Exercise requirements
After locating "unfold is_failure, AttemptOutcome_Validate" in the listing below, copy that line and each one after it exactly, ending with the line that has "cbn [with_outcome ao_EndReason".
_ _ _ _ _
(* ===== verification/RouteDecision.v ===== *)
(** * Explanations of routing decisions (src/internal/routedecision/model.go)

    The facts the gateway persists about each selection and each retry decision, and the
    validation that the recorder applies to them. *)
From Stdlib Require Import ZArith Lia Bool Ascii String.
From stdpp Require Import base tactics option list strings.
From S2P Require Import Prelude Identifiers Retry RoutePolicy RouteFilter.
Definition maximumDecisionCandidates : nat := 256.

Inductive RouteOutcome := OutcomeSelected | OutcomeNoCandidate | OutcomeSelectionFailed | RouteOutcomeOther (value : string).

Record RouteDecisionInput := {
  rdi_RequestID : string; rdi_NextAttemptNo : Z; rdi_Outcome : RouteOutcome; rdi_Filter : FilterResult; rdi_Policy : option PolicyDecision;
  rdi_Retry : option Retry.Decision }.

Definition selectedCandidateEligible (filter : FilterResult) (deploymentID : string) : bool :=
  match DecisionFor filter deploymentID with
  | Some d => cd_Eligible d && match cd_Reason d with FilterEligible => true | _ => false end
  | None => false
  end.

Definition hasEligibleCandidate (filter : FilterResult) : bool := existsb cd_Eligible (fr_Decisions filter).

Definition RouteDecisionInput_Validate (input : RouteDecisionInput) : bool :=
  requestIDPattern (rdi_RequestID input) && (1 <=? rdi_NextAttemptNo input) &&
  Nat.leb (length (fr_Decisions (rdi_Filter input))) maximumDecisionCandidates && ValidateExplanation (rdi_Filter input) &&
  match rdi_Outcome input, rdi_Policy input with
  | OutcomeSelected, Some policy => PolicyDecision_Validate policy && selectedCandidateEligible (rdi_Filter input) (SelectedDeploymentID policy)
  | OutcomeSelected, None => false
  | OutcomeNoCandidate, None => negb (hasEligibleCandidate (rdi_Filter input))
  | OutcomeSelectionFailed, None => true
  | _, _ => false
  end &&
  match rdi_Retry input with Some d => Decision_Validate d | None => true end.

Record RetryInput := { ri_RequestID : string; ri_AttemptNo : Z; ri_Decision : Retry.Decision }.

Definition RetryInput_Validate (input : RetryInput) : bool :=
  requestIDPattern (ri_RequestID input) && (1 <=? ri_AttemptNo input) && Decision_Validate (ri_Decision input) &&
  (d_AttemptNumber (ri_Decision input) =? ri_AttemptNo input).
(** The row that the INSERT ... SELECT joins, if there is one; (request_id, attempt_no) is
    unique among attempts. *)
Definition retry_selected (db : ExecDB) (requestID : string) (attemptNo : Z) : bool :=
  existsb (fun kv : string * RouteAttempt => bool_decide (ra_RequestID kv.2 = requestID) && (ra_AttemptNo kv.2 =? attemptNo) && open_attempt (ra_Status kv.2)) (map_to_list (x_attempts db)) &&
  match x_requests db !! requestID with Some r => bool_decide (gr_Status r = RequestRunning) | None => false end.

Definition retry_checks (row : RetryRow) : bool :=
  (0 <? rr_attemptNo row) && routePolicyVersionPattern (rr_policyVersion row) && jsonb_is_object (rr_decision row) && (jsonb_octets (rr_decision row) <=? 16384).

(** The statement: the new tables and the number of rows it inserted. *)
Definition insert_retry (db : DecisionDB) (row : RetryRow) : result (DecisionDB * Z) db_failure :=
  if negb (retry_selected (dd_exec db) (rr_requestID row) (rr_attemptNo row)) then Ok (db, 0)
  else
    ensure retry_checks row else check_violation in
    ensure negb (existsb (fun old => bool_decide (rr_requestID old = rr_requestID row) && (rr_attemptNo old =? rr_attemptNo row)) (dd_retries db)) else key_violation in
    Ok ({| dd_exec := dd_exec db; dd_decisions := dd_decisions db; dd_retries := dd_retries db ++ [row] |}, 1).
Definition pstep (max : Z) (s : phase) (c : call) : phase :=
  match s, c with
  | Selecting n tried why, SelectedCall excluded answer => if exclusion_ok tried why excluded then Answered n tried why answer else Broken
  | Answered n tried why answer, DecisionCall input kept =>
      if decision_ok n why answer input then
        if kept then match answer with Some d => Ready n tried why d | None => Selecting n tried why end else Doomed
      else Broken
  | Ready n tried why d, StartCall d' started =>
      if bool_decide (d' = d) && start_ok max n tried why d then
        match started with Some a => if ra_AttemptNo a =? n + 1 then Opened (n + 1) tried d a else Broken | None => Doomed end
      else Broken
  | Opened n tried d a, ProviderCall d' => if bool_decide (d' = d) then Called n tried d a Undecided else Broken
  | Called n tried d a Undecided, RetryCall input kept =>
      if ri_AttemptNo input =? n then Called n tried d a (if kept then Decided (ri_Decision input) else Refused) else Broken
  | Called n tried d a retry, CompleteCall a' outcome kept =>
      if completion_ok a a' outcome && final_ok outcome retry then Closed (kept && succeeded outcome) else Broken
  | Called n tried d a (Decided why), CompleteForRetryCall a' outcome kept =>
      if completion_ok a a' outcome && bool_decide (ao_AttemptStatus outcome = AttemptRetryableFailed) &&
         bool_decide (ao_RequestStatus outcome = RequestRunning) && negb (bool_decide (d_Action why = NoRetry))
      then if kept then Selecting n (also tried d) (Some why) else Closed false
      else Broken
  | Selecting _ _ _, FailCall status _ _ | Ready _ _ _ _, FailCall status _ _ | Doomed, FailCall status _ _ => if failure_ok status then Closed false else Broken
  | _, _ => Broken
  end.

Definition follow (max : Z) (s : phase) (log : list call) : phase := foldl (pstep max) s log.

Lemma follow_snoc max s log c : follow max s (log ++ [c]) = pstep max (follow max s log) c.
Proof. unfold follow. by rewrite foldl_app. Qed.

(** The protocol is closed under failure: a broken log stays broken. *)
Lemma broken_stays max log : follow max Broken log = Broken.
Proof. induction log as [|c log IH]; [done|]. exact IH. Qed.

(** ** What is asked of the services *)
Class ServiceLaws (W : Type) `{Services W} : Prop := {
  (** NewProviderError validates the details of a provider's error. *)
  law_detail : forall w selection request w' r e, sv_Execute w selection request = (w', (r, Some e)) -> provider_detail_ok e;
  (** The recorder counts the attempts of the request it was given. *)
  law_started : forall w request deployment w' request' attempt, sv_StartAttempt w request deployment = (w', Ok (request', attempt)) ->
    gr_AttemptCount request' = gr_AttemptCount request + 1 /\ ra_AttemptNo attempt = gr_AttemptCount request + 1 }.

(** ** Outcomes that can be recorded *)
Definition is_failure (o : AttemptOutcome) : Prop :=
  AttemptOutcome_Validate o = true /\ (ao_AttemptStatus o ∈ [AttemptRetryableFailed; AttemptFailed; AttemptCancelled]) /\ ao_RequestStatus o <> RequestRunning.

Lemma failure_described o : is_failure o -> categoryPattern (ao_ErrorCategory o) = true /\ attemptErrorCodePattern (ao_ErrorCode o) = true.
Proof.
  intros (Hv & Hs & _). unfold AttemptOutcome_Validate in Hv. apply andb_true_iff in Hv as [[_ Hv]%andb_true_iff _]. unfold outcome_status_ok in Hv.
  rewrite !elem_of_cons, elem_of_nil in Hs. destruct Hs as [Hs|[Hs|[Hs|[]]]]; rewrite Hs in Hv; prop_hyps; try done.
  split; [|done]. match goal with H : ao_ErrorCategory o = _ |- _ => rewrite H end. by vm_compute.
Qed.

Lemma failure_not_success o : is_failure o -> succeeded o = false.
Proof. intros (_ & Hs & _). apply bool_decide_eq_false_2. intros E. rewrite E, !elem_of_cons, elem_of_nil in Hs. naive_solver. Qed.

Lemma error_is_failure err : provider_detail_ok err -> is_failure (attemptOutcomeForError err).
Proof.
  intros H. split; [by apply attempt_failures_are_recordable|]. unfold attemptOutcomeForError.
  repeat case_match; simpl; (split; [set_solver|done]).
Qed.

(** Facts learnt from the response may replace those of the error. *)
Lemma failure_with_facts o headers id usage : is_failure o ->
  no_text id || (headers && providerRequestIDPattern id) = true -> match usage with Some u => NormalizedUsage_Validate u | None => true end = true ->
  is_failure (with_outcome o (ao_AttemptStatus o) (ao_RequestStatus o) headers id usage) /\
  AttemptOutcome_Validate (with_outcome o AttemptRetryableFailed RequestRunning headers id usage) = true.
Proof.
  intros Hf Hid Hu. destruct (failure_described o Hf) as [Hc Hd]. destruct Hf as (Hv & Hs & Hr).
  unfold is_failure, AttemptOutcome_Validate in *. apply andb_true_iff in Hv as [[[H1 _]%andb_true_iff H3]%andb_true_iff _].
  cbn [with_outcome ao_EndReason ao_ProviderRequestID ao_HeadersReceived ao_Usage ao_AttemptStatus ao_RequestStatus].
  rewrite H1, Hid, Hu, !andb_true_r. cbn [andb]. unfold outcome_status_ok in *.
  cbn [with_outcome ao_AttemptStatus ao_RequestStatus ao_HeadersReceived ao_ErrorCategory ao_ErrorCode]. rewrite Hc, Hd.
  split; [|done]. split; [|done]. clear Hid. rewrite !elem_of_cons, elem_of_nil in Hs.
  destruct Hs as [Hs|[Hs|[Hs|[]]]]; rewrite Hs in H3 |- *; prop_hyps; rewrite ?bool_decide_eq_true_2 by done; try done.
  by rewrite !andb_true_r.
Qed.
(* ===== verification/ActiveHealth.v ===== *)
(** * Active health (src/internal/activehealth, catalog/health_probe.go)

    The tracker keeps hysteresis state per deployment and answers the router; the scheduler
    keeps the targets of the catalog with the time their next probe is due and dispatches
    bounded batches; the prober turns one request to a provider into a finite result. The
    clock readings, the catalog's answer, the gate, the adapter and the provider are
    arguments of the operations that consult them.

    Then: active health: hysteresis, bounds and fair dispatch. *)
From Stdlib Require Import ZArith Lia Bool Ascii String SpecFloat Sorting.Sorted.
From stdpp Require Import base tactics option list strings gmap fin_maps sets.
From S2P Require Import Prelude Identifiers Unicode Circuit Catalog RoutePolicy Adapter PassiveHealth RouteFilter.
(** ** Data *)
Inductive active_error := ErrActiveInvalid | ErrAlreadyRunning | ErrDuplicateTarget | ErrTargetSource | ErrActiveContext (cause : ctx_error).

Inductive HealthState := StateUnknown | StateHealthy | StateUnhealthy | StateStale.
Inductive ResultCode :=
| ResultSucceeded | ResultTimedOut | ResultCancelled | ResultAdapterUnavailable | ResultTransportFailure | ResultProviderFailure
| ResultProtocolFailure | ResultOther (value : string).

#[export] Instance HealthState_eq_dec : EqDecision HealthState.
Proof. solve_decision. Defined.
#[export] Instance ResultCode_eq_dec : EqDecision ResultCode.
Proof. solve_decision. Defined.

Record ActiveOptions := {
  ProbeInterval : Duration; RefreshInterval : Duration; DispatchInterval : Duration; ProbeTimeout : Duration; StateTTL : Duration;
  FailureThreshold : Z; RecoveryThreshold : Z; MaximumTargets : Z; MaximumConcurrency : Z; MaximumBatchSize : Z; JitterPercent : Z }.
_ _ _ _ _
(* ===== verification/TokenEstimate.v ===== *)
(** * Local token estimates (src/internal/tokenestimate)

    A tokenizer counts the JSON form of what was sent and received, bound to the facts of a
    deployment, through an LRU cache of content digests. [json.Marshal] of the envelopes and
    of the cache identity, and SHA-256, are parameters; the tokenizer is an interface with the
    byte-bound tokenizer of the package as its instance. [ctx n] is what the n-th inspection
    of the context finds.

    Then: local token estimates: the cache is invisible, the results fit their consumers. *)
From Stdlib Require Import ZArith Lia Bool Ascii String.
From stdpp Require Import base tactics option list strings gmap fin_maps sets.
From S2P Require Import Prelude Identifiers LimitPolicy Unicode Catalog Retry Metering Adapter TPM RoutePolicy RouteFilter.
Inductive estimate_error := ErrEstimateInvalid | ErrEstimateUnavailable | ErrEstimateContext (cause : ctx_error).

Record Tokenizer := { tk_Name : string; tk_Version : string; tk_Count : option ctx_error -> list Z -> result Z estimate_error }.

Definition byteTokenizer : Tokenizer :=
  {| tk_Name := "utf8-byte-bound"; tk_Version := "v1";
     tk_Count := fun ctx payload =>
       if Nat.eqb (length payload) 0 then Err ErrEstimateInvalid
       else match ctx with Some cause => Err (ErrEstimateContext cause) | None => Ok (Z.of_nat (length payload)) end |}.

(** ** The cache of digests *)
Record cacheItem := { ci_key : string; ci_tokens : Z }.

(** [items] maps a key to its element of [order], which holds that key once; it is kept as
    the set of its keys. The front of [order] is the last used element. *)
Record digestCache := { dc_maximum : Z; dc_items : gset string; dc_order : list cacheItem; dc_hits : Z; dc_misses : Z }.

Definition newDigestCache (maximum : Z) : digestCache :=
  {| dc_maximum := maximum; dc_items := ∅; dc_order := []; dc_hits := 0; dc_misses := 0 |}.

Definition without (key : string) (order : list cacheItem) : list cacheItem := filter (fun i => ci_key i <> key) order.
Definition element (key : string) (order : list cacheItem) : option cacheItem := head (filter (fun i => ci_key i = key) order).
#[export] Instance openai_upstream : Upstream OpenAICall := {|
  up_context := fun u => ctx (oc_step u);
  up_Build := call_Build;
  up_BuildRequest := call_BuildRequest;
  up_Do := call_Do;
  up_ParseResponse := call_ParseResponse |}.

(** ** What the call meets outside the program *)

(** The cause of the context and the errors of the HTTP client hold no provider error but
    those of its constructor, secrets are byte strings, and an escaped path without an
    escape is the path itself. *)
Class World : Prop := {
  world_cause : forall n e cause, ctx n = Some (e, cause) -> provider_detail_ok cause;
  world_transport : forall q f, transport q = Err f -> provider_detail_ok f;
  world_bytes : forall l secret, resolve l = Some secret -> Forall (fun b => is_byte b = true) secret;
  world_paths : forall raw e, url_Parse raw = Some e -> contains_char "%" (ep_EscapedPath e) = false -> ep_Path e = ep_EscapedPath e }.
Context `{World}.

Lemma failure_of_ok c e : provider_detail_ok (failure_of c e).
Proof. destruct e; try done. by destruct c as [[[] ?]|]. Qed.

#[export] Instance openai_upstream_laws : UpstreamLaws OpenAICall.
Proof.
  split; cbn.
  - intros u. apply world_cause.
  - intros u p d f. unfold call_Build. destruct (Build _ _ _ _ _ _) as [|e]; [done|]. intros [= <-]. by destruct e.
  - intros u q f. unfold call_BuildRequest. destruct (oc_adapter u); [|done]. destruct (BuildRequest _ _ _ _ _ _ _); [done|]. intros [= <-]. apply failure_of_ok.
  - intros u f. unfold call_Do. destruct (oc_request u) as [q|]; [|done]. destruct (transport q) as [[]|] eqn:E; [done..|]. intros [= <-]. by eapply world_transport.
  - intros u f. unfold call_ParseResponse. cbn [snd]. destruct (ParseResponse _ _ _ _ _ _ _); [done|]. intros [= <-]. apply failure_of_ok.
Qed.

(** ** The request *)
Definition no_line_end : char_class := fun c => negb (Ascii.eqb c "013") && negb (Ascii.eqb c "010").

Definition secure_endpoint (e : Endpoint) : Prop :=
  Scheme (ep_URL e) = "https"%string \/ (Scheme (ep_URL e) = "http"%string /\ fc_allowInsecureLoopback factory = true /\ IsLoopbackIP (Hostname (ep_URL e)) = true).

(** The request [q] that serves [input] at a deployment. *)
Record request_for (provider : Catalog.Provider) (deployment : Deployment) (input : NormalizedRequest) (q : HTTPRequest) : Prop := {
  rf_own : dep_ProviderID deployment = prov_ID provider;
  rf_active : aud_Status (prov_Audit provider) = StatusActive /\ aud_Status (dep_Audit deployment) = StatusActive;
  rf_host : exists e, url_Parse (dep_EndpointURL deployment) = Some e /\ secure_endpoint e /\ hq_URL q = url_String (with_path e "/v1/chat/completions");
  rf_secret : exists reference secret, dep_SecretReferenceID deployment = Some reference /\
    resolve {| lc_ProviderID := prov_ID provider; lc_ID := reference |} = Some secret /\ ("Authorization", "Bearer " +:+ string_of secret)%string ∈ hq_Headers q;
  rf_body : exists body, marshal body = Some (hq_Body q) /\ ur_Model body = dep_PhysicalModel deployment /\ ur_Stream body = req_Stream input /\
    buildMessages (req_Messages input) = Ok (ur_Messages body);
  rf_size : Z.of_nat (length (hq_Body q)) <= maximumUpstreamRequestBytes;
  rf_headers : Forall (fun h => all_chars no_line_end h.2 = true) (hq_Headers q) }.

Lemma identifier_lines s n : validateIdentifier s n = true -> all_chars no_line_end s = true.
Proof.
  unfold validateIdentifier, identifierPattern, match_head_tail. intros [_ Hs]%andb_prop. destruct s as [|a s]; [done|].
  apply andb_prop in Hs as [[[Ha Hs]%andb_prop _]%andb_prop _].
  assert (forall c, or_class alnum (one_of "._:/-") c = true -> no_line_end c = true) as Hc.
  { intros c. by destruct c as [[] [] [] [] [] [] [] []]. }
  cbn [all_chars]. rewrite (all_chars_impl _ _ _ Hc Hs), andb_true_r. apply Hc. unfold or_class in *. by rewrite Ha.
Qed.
_ _ _ _ _
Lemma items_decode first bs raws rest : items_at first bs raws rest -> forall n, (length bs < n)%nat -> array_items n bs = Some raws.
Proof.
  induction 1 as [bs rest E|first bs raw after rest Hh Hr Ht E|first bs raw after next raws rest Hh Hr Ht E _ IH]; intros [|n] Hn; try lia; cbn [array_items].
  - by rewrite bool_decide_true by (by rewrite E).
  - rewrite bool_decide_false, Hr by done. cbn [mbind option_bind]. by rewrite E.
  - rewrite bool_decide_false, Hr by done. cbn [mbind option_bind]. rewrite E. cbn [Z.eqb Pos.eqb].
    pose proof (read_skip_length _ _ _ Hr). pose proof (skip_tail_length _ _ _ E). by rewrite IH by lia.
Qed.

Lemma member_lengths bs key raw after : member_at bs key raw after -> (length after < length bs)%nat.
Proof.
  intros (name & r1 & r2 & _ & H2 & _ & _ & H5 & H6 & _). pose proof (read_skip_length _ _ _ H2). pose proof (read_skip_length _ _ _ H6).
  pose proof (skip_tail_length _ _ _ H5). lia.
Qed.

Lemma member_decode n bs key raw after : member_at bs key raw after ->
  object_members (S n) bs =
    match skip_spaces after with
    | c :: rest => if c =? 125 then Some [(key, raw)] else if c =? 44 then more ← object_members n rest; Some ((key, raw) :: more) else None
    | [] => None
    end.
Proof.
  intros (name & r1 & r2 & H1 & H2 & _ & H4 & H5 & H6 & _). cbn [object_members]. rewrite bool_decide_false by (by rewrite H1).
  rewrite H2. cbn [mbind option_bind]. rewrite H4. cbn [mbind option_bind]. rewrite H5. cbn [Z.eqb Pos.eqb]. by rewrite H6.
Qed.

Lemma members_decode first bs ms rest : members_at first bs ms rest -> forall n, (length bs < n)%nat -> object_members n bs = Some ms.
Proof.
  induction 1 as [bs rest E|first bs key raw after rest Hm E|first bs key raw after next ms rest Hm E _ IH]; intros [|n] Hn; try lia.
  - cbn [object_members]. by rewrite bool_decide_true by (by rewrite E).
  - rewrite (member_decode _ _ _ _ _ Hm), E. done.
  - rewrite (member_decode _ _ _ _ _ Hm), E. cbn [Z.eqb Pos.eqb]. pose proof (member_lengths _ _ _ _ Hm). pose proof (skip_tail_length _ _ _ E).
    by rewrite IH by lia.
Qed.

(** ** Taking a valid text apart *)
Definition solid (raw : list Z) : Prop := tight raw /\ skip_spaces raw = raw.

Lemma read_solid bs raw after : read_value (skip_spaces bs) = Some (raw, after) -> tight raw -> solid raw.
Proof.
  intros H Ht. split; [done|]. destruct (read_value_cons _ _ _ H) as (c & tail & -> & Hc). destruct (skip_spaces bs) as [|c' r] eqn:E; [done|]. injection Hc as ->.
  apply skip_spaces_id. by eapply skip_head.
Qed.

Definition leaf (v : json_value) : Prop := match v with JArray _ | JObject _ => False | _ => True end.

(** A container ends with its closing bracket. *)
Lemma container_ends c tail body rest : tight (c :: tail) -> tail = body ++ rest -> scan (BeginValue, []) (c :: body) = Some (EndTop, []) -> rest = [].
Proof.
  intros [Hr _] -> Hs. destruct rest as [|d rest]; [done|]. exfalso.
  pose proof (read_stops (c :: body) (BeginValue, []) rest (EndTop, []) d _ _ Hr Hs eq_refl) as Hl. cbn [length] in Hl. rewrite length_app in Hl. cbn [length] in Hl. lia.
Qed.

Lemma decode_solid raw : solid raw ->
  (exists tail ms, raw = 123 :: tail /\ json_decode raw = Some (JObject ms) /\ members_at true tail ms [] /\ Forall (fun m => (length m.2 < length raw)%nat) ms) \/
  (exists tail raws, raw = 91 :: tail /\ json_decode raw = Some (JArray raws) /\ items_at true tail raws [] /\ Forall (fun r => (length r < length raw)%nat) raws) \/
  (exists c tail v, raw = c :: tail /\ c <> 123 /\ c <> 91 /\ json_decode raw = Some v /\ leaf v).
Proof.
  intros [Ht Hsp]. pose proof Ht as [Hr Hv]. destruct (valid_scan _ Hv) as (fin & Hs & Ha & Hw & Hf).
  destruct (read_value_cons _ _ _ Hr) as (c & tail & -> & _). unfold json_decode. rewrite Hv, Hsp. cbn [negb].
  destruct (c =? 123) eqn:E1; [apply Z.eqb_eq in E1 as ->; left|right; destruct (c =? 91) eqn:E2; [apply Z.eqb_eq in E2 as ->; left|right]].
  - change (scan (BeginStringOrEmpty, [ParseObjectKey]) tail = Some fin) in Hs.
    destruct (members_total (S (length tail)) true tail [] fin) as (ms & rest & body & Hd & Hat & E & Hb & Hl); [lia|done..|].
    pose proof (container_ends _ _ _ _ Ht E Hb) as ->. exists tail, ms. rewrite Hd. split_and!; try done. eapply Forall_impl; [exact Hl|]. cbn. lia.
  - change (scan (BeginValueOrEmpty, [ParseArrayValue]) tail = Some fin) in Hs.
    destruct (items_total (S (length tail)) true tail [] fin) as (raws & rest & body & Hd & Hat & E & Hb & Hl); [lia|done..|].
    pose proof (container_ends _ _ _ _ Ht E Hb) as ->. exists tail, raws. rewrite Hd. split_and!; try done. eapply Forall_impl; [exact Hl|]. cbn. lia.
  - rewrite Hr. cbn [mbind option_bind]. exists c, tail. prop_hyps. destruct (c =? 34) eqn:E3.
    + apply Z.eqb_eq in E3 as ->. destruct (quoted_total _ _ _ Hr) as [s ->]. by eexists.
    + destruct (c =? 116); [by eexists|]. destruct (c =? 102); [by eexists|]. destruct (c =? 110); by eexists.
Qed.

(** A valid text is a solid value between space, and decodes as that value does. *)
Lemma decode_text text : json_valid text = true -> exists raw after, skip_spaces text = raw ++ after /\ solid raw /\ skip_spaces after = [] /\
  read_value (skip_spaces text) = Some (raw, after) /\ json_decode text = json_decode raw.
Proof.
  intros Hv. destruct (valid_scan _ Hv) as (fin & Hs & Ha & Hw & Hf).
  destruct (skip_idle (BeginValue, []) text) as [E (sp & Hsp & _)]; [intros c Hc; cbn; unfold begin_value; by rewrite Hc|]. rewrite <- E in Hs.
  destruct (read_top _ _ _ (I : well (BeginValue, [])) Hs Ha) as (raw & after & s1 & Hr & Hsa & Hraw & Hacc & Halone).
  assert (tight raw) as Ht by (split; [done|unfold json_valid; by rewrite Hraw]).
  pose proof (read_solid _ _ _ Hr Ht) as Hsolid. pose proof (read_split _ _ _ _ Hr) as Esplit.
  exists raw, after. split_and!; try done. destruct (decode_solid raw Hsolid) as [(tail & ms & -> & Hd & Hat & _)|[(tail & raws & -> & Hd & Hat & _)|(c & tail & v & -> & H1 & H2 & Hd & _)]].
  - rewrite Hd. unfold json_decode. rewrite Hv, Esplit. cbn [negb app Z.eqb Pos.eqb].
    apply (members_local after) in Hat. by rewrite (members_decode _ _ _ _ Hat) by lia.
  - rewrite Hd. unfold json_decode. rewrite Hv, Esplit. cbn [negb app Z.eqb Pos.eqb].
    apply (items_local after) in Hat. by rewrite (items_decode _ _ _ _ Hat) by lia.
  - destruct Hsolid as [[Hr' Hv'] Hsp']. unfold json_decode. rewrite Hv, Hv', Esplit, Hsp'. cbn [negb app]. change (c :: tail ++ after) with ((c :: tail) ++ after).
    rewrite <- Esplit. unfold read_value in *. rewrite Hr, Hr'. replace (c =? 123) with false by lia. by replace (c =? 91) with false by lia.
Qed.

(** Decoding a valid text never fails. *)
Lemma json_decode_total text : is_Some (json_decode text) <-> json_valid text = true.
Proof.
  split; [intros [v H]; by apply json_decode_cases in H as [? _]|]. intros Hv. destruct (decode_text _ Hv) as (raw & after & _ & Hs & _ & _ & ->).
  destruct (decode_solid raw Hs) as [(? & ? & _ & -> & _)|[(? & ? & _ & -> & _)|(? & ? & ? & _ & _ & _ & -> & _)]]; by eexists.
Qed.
_ _ _ _ _
Result below
  unfold is_failure, AttemptOutcome_Validate in *. apply andb_true_iff in Hv as [[[H1 _]%andb_true_iff H3]%andb_true_iff _].
  cbn [with_outcome ao_EndReason ao_ProviderRequestID ao_HeadersReceived ao_Usage ao_AttemptStatus ao_RequestStatus].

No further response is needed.